I’ve never read any of Tessa Hadley’s books before and I’m sure this won’t be the last.  In fact, I bought another of her books not long ago.  Her style of writing is a pleasure and easy to read.  The structure of this book is quite interesting.  It is two separate stories, given their own volumes, which are seemingly unrelated.  Then half way through the second story the reader is made aware of a connection between the main characters of each volume and we come to see how their lives are intertwined and experiences similar.  Both characters are only children, have recently lost their mothers, are heading into early middle age and struggling to come to terms with loss, loneliness, dissatisfaction with their lives and disappointments that can’t be rectified.  It is a book of emotions and characters, not plot.  Not much of earth shattering consequence happens, but undoubtedly the sentiments experienced by the characters will not be unfamiliar to some readers and if they are unfamiliar, Tessa Hadley describes their effects so beautifully you begin to understand how it must feel to stand at a crossroads in your life.

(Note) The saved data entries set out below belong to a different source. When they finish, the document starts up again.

(* ===== verification/Faults.v ===== *)
(** * How a request handler can fail

    No loop of a handler runs for ever and no string operation of a handler
    is out of range, on any file system: [handleRequest] fails in two ways
    only, an exception of the file system that leaves the [noexcept] function
    and the overflow of the counter of ids. *)

From S2P Require Import Prelude Cxx Http Mime Storage Handlers Api Dispatcher.
Local Open Scope str_scope.

(** The faults of a handler, and the outcomes with no other fault. *)
Definition handler_fault (f : fault) : Prop := f = Terminated \/ f = IntegerOverflow.

Definition tame {A} (o : outcome A) : Prop := forall f, o = Fault f -> handler_fault f.

Section tame.
Context {A B : Type}.

Lemma tame_Ok (a : A) : tame (Ok a).
Proof. done. Qed.

Lemma tame_bind (o : outcome A) (k : A -> outcome B) :
  tame o -> (forall a, o = Ok a -> tame (k a)) -> tame (o ≫= k).
Proof. intros Ho Hk. destruct o as [a|f]; [by apply Hk|]. intros f' [= <-]. by apply Ho. Qed.

Lemma tame_uncaught (o : option A) : tame (uncaught o).
Proof. destruct o; [done|]. intros f [= <-]. by left. Qed.

Lemma tame_is_ok (o : outcome A) : is_ok o -> tame o.
Proof. by intros [a ->]. Qed.
End tame.

Create HintDb tame.
#[export] Hint Resolve tame_Ok tame_bind tame_uncaught tame_is_ok after_last_ok path_extension_ok : tame.

(** Walks through a handler: binds, branches, and the hints at the leaves. *)
Ltac walk := repeat first
  [ progress intros | solve [auto with tame] | apply tame_bind | case_match ].

(** ** The loops over the ids *)
Section loops.
Context {St : Type} (id_of : St -> Z).

(** A loop that counts an [int] up from 1 stops before its fuel runs out. *)
Lemma counting_loop_tame {R} (stp : St -> St + outcome R) s :
  (forall s s', stp s = inl s' -> (id_of s < INT_MAX)%Z /\ id_of s' = (id_of s + 1)%Z) ->
  (forall s o, stp s = inr o -> tame o) ->
  id_of s = 1%Z ->
  exists o, iter_pow2 31 stp s = inr o /\ tame o.
Proof.
  intros Hnext Hstop Hs.
  destruct (iter_pow2_terminates stp (fun s => 1 <= id_of s)%Z
    (fun s => Z.to_nat (INT_MAX - id_of s)) 31 s) as (s' & o & _ & Ho & ->).
  - intros s1 s2 H1 [H2 H3]%Hnext. lia.
  - lia.
  - rewrite Hs. unfold INT_MAX. change (2 ^ Z.of_nat 31)%Z with 2147483648%Z. lia.
  - exists o. split; [done|]. by apply (Hstop s').
Qed.
End loops.

Lemma int_incr_tame i : tame (int_incr i).
Proof. unfold int_incr. case_bool_decide; [apply tame_Ok|]. intros f [= <-]. by right. Qed.

Lemma int_incr_Ok i i' : int_incr i = Ok i' -> (i < INT_MAX)%Z /\ i' = (i + 1)%Z.
Proof. unfold int_incr. case_bool_decide; [|done]. by intros [= <-]. Qed.

#[export] Hint Resolve int_incr_tame : tame.

(** ** The API handler, over any [ICRUDHandler] that fails in these ways only *)
Class CrudTame {St : Type} (H : ICRUDHandler St) : Prop := {
  tame_create e d s : tame (crud_create e d s);
  tame_read e id s : tame (crud_read e id s);
  tame_update e id d s : tame (crud_update e id d s);
  tame_delete e id s : tame (crud_delete e id s);
  tame_exists e id s : tame (crud_exists e id s)
}.

#[export] Hint Resolve tame_create tame_read tame_update tame_delete tame_exists : tame.

Section api.
Context `{BeastHttp} `{LexicalCast} {St : Type} `{CrudTame St} (prefix : str).

Lemma removePrefix_tame path : tame (removePrefix prefix path).
Proof.
  unfold removePrefix, substr_n, substr. case_bool_decide; [apply tame_Ok|].
  rewrite !bool_decide_true by lia. run_ok. case_bool_decide; apply tame_Ok.
Qed.

Lemma split_entity_tame entity_id : tame (split_entity entity_id).
Proof. unfold split_entity. apply tame_bind; auto with tame. Qed.

Lemma list_step_next entity_id s st st' :
  list_step entity_id s st = inl st' -> (st.1 < INT_MAX)%Z /\ st'.1 = (st.1 + 1)%Z.
Proof.
  unfold list_step. destruct st as [id body]. destruct (crud_exists _ _ _) as [[]|]; [|done..].
  destruct (int_incr id) as [id'|] eqn:Hi; [|done]. intros [= <-]. by apply int_incr_Ok.
Qed.

Lemma list_step_tame entity_id s st o : list_step entity_id s st = inr o -> tame o.
Proof.
  unfold list_step. destruct st as [id body].
  pose proof (tame_exists entity_id id s) as He.
  destruct (crud_exists entity_id id s) as [[]|f].
  - pose proof (int_incr_tame id) as Hi. destruct (int_incr id) as [|f']; intros [= <-].
    intros f [= <-]. by apply Hi.
  - by intros [= <-].
  - intros [= <-] f' [= <-]. by apply He.
Qed.

Lemma list_ids_tame entity_id s : tame (list_ids entity_id s).
Proof.
  unfold list_ids.
  destruct (counting_loop_tame fst (list_step entity_id s) (1%Z, "[")) as (o & -> & Ho); [| |done|done].
  - intros. by apply (list_step_next entity_id s).
  - intros. by eapply list_step_tame.
Qed.

Hint Resolve removePrefix_tame split_entity_tame list_ids_tame : tame.

Lemma API_handleRequest_tame req res s : tame (API_handleRequest prefix req res s).
Proof.
  unfold API_handleRequest, handle_post, handle_get, handle_put, handle_delete. walk.
Qed.
End api.

(** ** The file storage and every handler *)
Section handlers.
Context `{BeastHttp} `{LexicalCast} {F : Type} {fs : FileSystem F}.

Lemma next_id_step_next base entity s id id' :
  next_id_step base entity s id = inl id' -> (id < INT_MAX)%Z /\ id' = (id + 1)%Z.
Proof.
  unfold next_id_step. destruct (CRUDHandler_exists _ _ _ _) as [[]|]; [|done..].
  destruct (int_incr id) as [i|] eqn:Hi; [|done]. intros [= <-]. by apply int_incr_Ok.
Qed.

Lemma next_id_step_tame base entity s id o : next_id_step base entity s id = inr o -> tame o.
Proof.
  unfold next_id_step, CRUDHandler_exists.
  destruct (fs_exists _ s) as [[]|]; simpl; [|by intros [= <-]|].
  - pose proof (int_incr_tame id) as Hi. destruct (int_incr id) as [|f]; intros [= <-].
    intros f' [= <-]. by apply Hi.
  - intros [= <-] f [= <-]. by left.
Qed.

Lemma getNextId_tame base entity s : tame (getNextId base entity s).
Proof.
  unfold getNextId.
  destruct (counting_loop_tame id (next_id_step base entity s) 1%Z) as (o & -> & Ho);
    [| |done|done].
  - intros. by apply (next_id_step_next base entity s).
  - intros. by eapply next_id_step_tame.
Qed.

(** The search for a free id on any file system: it stops at the first id
    whose file does not exist, or cannot be examined, or at the last [int]. *)
Lemma getNextId_result base entity s :
  exists id, (1 <= id <= INT_MAX)%Z /\
    (forall i, (1 <= i < id)%Z -> fs_exists (getPath base entity i) s = Some true) /\
    match fs_exists (getPath base entity id) s with
    | Some true => id = INT_MAX /\ getNextId base entity s = Fault IntegerOverflow
    | Some false => getNextId base entity s = Ok id
    | None => getNextId base entity s = Fault Terminated
    end.
Proof.
  unfold getNextId.
  destruct (iter_pow2_terminates (next_id_step base entity s)
    (fun id => (1 <= id <= INT_MAX)%Z /\
       forall i, (1 <= i < id)%Z -> fs_exists (getPath base entity i) s = Some true)
    (fun id => Z.to_nat (INT_MAX - id)) 31 1%Z) as (id & o & [Hid Hused] & Ho & ->).
  - unfold next_id_step, CRUDHandler_exists. intros id id' [Hid Hused].
    destruct (fs_exists _ s) as [[]|] eqn:He; [|done..]. simpl.
    destruct (int_incr id) as [i|] eqn:Hi; [|done]. intros [= <-].
    apply int_incr_Ok in Hi as [Hlt ->]. split; [split; [lia|]|lia].
    intros i Hi. destruct (decide (i = id)) as [->|]; [done|]. apply Hused. lia.
  - split; [unfold INT_MAX; lia|]. intros. lia.
  - unfold INT_MAX. change (2 ^ Z.of_nat 31)%Z with 2147483648%Z. lia.
  - exists id. split; [done|]. split; [done|].
    unfold next_id_step, CRUDHandler_exists in Ho.
    destruct (fs_exists _ s) as [[]|]; simpl in Ho; [|by injection Ho as <-..].
    unfold int_incr in Ho. case_bool_decide; [done|]. injection Ho as <-. split; [lia|done].
Qed.

Hint Resolve getNextId_tame : tame.

#[export] Instance CRUDHandler_tame base : CrudTame (CRUDHandler base).
Proof.
  split; intros; cbn [crud_create crud_read crud_update crud_delete crud_exists CRUDHandler];
    unfold CRUDHandler_create, CRUDHandler_read, CRUDHandler_update, CRUDHandler_delete,
      CRUDHandler_exists, FileStorage_write, FileStorage_remove; walk.
Qed.

Lemma Static_handleRequest_Terminated root prefix req res s f :
  Static_handleRequest root prefix req res s = Fault f -> f = Terminated.
Proof.
  unfold Static_handleRequest. destruct (path_extension_ok (static_path root prefix (req_target req)))
    as [ext Hext].
  destruct (fs_exists _ s) as [[]|]; cbn [uncaught mbind outcome_bind negb]; [|done|by intros [= <-]].
  destruct (fs_is_regular_file _ s) as [[]|]; cbn [uncaught mbind outcome_bind negb];
    [|done|by intros [= <-]].
  destruct (fs_open_read _ s); [|done]. rewrite Hext. done.
Qed.

Lemma Static_handleRequest_tame root prefix req res s :
  tame (Static_handleRequest root prefix req res s).
Proof. intros f Hf. left. by eapply Static_handleRequest_Terminated. Qed.

Hint Resolve Static_handleRequest_tame API_handleRequest_tame : tame.

Lemma handleRequest_tame h req res s : tame (handleRequest h req res s).
Proof. unfold handleRequest. walk. all: auto with tame typeclass_instances. Qed.
End handlers.

#[export] Hint Resolve handleRequest_tame : tame.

Paul’s story is first.  He is looking for his eldest daughter from his first marriage, who has seemingly gone missing after a row with her mother.  The process of searching for her gives him the opportunity of escaping his life for a while and he goes missing in his own way.  Paul is a deeply unpleasant character, I didn’t warm to him or feel sympathy for him, but I was interested in how he resolved the issues he faced.

Cora’s story is second and definitely more absorbing.  She has separated from her husband and moved into her parent’s old house.  She is trying to decide what the rest of her life will look like and reflects on a chance meeting with Paul and how their lives were linked for a time.  She is wrenched from her reverie when her husband disappears and she resolves to find him.

Neither Paul nor Cora particularly endear themselves to the reader, they both have flaws, but equally they don’t do anything so awful as to make it unbelievable.  As Pope said “To err is human” but sometimes we don’t like to be reminded of the choices people make in their lives that hurt others or show a disregard for their responsibilities, they are unpalatable, distasteful to us, antisocial and make us feel uncomfortable.  In The London Train Tessa Hadley’s understated writing makes us witness some of these issues with no emotional stone left unturned and it makes for uncomfortable reading sometimes.  In a way, that is its beauty; the characters are not particularly nice, the things they do make us squirm, but it is written so well that you can almost complete Pope’s quote and become divine enough to forgive them.  Whether any of the minor characters could do, is another matter.